Offense
Obtain any personal identifying info and use for “any unlawful purpose, including “to obtain credit, goods, services, or medical information” (part (a)) or
Transfer any such information, knowing transferee will use for unlawful purpose (part (d)(2))
Aggravated Felony (AF)
Assume AF if loss to victim/s exceeds $10,000. To avoid that, see Advice to 470, above.
Not AF based on 1 year imposed, but 364 is always best. See Advice.
Crime Involving Moral Turpitude (CIMT)
Not a CIMT. Ninth Circuit held it is not, but in at least one case, USCIS wrongly asserted it is divisible. See Advice re best practice for ROC.
Other Removal Grounds
No other removal ground.
Advice and Comments
PC 530.5(a), (d)(2)
AF with 1 yr. Conviction of theft, forgery, or counterfeiting is an AF if 1 yr or more is imposed. These are not elements of 530.5 and it can’t properly be held an AF under any of these categories regardless of underlying conduct.1This section discusses why PC 530.5(a) is not an AF as theft, forgery, or counterfeiting even if a year or more is imposed. This is based on the federal categorical approach; for more information see ILRC, How to Use the Categorical Approach Now (2021) at www.ilrc.org/crimes-summaries.
If a sentence of a year or more is imposed, “theft”, “forgery”, and “counterfeiting” are AFs under 8 USC 1101(a)(43)(F), (R). Here a “theft” offense requires as an element a taking of property by stealth, without consent. See discussion at PC 484. “Forgery” and “counterfeiting” require, at a minimum, use of a written instrument.

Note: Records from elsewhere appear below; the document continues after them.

(** * The tests *)

(** Those that hold whatever the primitives answer. *)
Definition session_tests `{CryptoOps} : list (M Sess.world unit) :=
  [key_integrity_detects_single_bit_corruption;
   failed_encryption_does_not_consume_a_nonce;
   exhausted_nonce_does_not_modify_output;
   replay_window_handles_extreme_sequence_numbers;
   zeroize_session_wipes_each_key_before_it_is_flushed;
   commit_leaves_replay_state_intact_for_sequences_below_the_window].
Definition constant_tests `{CryptoOps} : list (M CHost unit) :=
  [chacha20_length_limit_matches_rfc8439_block_boundary;
   x25519_rejects_all_zero_peer_key;
   confirmation_info_has_a_distinct_label_and_a_separator].
Definition queue_tests : list (M EQ.EntropyQueue unit) :=
  [queue_preserves_fifo_order_reuses_slots_and_zeroizes_consumed_data;
   entropy_queue_fifo_and_slot_scrub_survive_ordinary_payload_access].
Definition pool_tests `{CryptoOps} : list (M Pool.world unit) :=
  [concurrent_mixer_is_rejected_while_another_mixer_owns_the_queue;
   independent_pools_share_one_global_queue_consumer_gate;
   extract_does_not_bypass_pool_gate_or_consume_queue;
   extract_reports_busy_without_waiting_for_an_active_mixer].

(** Those that need working primitives. *)
Definition primitive_tests `{CryptoOps} : list (M CHost unit) :=
  [aead_round_trip_rejects_tampering;
   aead_in_place_round_trip_rejects_tampering;
   key_derivation_is_deterministic_and_wipes_inputs;
   x25519_peers_derive_the_same_secret;
   ml_kem_peers_derive_the_same_secret;
   ml_dsa_verifies_and_rejects_modified_messages;
   session_keys_are_identical_to_the_legacy_derivation;
   confirmation_keys_are_distinct_and_independent_of_the_session_keys;
   a_different_salt_changes_every_confirmation_key;
   inputs_are_zeroized].
Definition keyed_tests `{CryptoOps} : list (M Sess.world unit) :=
  [last_usable_counter_encrypts_once_then_refuses_without_wrapping].
Definition mixing_tests `{CryptoOps} : list (M Pool.world unit) := [mix_entropy_is_bounded_per_invocation].
Definition pair_tests `{CryptoOps} : list (M pair unit) :=
  [tampered_or_mismatched_handshake_inputs_fail_the_first_packet;
   hybrid_session_handshake_derives_matching_keys;
   reestablishment_resets_directional_sequence_and_replay_state;
   session_rejects_tampering_without_committing_replay_state].

(** * Evaluation *)

Lemma crypto_tests_pass_any (ops : CryptoOps) :
  pass_from (Sess.MkWorld Sess.new chost_boot) session_tests = true /\
  pass_from chost_boot constant_tests = true /\
  pass_from EQ.new queue_tests = true /\
  pass_from (Pool.MkWorld Pool.new EQ.new false chost_boot) pool_tests = true.
Proof. split_and!; [lazy; reflexivity|vm_compute; reflexivity..]. Qed.

Lemma crypto_tests_pass_mix :
  pass_from chost_boot (@primitive_tests mix_ops) = true /\
  pass_from (Sess.MkWorld Sess.new chost_boot) (@keyed_tests mix_ops) = true /\
  pass_from (Pool.MkWorld Pool.new EQ.new false chost_boot) (@mixing_tests mix_ops) = true /\
  pass_from (MkPair Sess.new Sess.new chost_boot) (@pair_tests mix_ops) = true.
Proof. split_and!; vm_compute; reflexivity. Qed.

End CryptoTests.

Under the categorical approach, 530.5(a) does not have these elements and thus is not an AF if a year is imposed. Section 530.5(a) provides:
(a) Every person who willfully obtains personal identifying information, as defined in subdivision (b) of Section 530.55, of another person, and uses that information for any unlawful purpose, including to obtain, or attempt to obtain, credit, goods, services, real property, or medical information without the consent of that person is guilty of a public offense ….
Section 530.5 does not require commission of theft, forgery, or counterfeiting because the minimum conduct for guilt is to lawfully obtain personal information of another, and use it for “any unlawful purpose” without the person’s consent. It differs in important ways.
First, the personal information can be obtained legally, without theft, fraud, forgery, etc. – for, example during a valid business transaction or among family. The term “willfully” just means on purpose, and “does not require any intent to violate law, to injure another, or to acquire any advantage.” See PC 7(b)(7). In People v. Jimenez, 9 Cal. 5th 53, 63 (2020), the California Supreme Court explained why 530.5(a) is not theft:
Although lawmakers and the public sometimes refer to section 530.5, subdivision (a)’s prohibition on the misuse of personally identifying information as “identity theft,” section 530.5, subdivision (a) makes no mention of theft. It makes no reference to the consolidated theft offenses in section 484. It contains no requirement, “central to the crime of theft[,] that the information be stolen at all” (People v. Truong (2017) 10 Cal.App.5th 551, 562, 216 Cal.Rptr.3d 246 (Truong)), or that the victim’s information was taken with “the intent to permanently deprive the owner of its possession” (People v. Page (2017) 3 Cal.5th 1175, 1182, 225 Cal.Rptr.3d 786, 406 P.3d 319 (Page)). Indeed, by its very terms, the offense of misuse of personal identifying information can be accomplished by acquiring the information with valid consent, using it for an unlawful purpose, and returning it.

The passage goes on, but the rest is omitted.